While Eiffel's design for the fair was given the go-ahead, some members of the public were not on-board with his unprecedented design. Fearing that the line between art and engineering was in danger of being blurred, a protest group featuring architects, artists, composers, writers, and other “passionate devotees of the hitherto untouched beauty of Paris” formed. They wrote and filed a petition (aptly named Protestation des artistes contre la tour de Monsieur Eiffel, or “Protest Against the Tower of Mr. Eiffel”) in February of 1887, but were too late—construction had already begun in January.
The tower opened to the public in May of 1889, a few days after the debut of the Exposition Universelle. As its elevators were not in service until the end of the of month, visitors had to climb 1,710 steps to reach the top of the tower. Given the monument's fascinating aesthetic and spectacular vantage point, however, 30,000 people happily made the elevator-free ascent!

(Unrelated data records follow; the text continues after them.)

(* ===== verification/CreateTx.v ===== *)
(** * Making transactions (src/wallet.cpp)

    [CreateTransaction]: choose coins for the payments and a fee, give the change to a
    key of the pool, sign every input, and start again with the fee the result needs
    when it is more; [CommitTransaction]: hand the result to the memory pool and mark
    its coins.

    The choices the program leaves to chance or to addresses of objects are the class
    [Choices].  [CoinSelect] finds the coins, [KeyPool] the key for the change, [Sign]
    the scripts; [mine] is the verdict of IsMine for the keys of a store.  The
    priority is computed with IEEE double numbers ([SpecFloat] of the standard
    library with the parameters of binary64).  The search for transactions that
    support the new one ([AddSupportingTransactions]) fills [vtxPrev] only. *)

From stdpp Require Import base list numbers option gmap sorting.
From Stdlib Require Import ZArith Lia SpecFloat.
From S2P Require Import Prelude Uint256 Bignum Serialize Tx Script Interp SigCheck Chain Utxo ScriptStd Base58 Mempool Block BlockIndex Key KeyStore Sign WalletTx CoinSelect KeyPool.

Open Scope Z_scope.

(** ** Doubles *)

Abbreviation double := spec_float.
(** The conversion of an integer, and the operators *)
Definition double_of (z : Z) : double := binary_normalize 53 1024 z 0 false.
Definition double_add : double → double → double := SFadd 53 1024.
Definition double_mul : double → double → double := SFmul 53 1024.
Definition double_div : double → double → double := SFdiv 53 1024.
(** [CTransaction::AllowFree] *)
Definition AllowFree (dPriority : double) : bool := SFltb (double_of (COIN * 144 / 250)) dPriority.

(** ** Choices *)

Class Choices := {
  ch_rand : nat → Z;
  ch_shuffle : list COutput → list COutput;
  ch_sort : list ValuedCoin → list ValuedCoin;
  (** the order of a set of coins, which is that of the addresses of their transactions *)
  ch_order : gset Coin → list Coin;
  (** [GetRandInt(nMax)] *)
  ch_GetRandInt : nat → Z → Z
}.
Class ChoicesOk `{Choices} : Prop := {
  ch_shuffle_ok l : ch_shuffle l ≡ₚ l;
  ch_sort_ok l : ch_sort l ≡ₚ l;
  ch_order_ok s : ch_order s ≡ₚ elements s;
  ch_GetRandInt_ok k n : 0 < n → 0 <= ch_GetRandInt k n < n
}.

(** [CCoinControl] *)
Record CCoinControl := mkCoinControl { destChange : CBase58Data; setSelected : gset COutPoint }.

(** What the loop changes: the new transaction, the reserved key, the keys of the
    wallet, the signature cache, the fee, and the numbers of draws *)
Record Draft := mkDraft {
  d_wtx : CWalletTx;
  d_reserve : CReserveKey;
  d_keys : KeyWallet;
  d_cache : gset sigdata;
  d_fee : Z;
  d_drawn : nat;
  d_rolled : nat
}.
Definition with_inputs (t : CWalletTx) (ins : list CTxIn) (outs : list CTxOut) : CWalletTx :=
  let tx := wtx_tx t in
  with_mt t (mkMerkleTx (mkTx (nVersion tx) (nTime tx) ins outs (nLockTime tx)) (hashBlock (wtx_mt t)) (vMerkleBranch (wtx_mt t)) (mt_nIndex (wtx_mt t)) (fMerkleVerified (wtx_mt t))).
Definition with_draft (d : Draft) (t : CWalletTx) : Draft := mkDraft t (d_reserve d) (d_keys d) (d_cache d) (d_fee d) (d_drawn d) (d_rolled d).
Definition with_drawn (d : Draft) (n : nat) : Draft := mkDraft (d_wtx d) (d_reserve d) (d_keys d) (d_cache d) (d_fee d) n (d_rolled d).
Definition with_reserve (d : Draft) (r : CReserveKey) (k : KeyWallet) : Draft := mkDraft (d_wtx d) r k (d_cache d) (d_fee d) (d_drawn d) (d_rolled d).
Definition with_fee (d : Draft) (n : Z) : Draft := mkDraft (d_wtx d) (d_reserve d) (d_keys d) (d_cache d) n (d_drawn d) (d_rolled d).
Definition with_signed (d : Draft) (tx : CTransaction) (c : gset sigdata) : Draft :=
  mkDraft (with_inputs (d_wtx d) (vin tx) (vout tx)) (d_reserve d) (d_keys d) c (d_fee d) (d_drawn d) (d_rolled d).

(** A loop without a bound: its result, if the fuel suffices *)
Inductive Looped (A : Type) := Exhausted | Returned (r : option A).
Arguments Exhausted {A}.
Arguments Returned {A} r.

Section Create.
Context {BN : OpenSSL_BN} {DG : Digests} {C : OpenSSL_EC} {E : EVP} {CH : Choices}.
Variable nCoinbaseMaturity nMinimumInputValue : Z.
Variable fConfChange : bool.
Variable mine : KeyStore → list Z → isminetype.
(** The key generator, the clock and [-keypool] *)
Variable new_key : nat → CKey.
Variable now keypool_arg : Z.
(** The signature cache *)
Variable nMaxCacheSize : Z.
Variable random_entry : gset sigdata → sigdata.
(** The network, and the draws for malleable addresses *)
Variable fTestNet : bool.
Variable pair_valid : list Z → bool.
Variable GetVariant : list Z → option (list Z * list Z).
Variable nTransactionFee : Z.

(** [nValue], the sum of the payments: refused when it becomes negative *)
Fixpoint total_value (vecSend : list (list Z * Z)) (nValue : Z) : option Z :=
  match vecSend with
  | [] => if nValue <? 0 then None else Some nValue
  | s :: vecSend => if nValue <? 0 then None else total_value vecSend (i64 (nValue + s.2))
  end.

(** The sum of value times depth over the coins *)
Fixpoint priority (v : NodeView) (M : WalletMap) (coins : list Coin) (dPriority : double) : option double :=
  match coins with
  | [] => Some dPriority
  | c :: coins =>
      t ← M !! c.1; nCredit ← coin_value M c;
      priority v M coins (double_add dPriority (double_mul (double_of nCredit) (double_of (wtx_depth v t).1)))
  end.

The Eiffel Tower After the Exposition Universelle
Originally, the Eiffel Tower was intended as a temporary installation that would be demolished after 20 years. However, hoping to save his creation, Eiffel suggested the tower be used as a radiotelegraph station. Fortunately, his pitch worked, and the tower became a permanent Parisian fixture.
Today, the Eiffel Tower is the most visited paid monument in the world, attracting over 7 million annual sightseers. It remains the tallest building in the City of Lights, and continues to captivate tourists and locals alike with its striking, sky-high silhouette.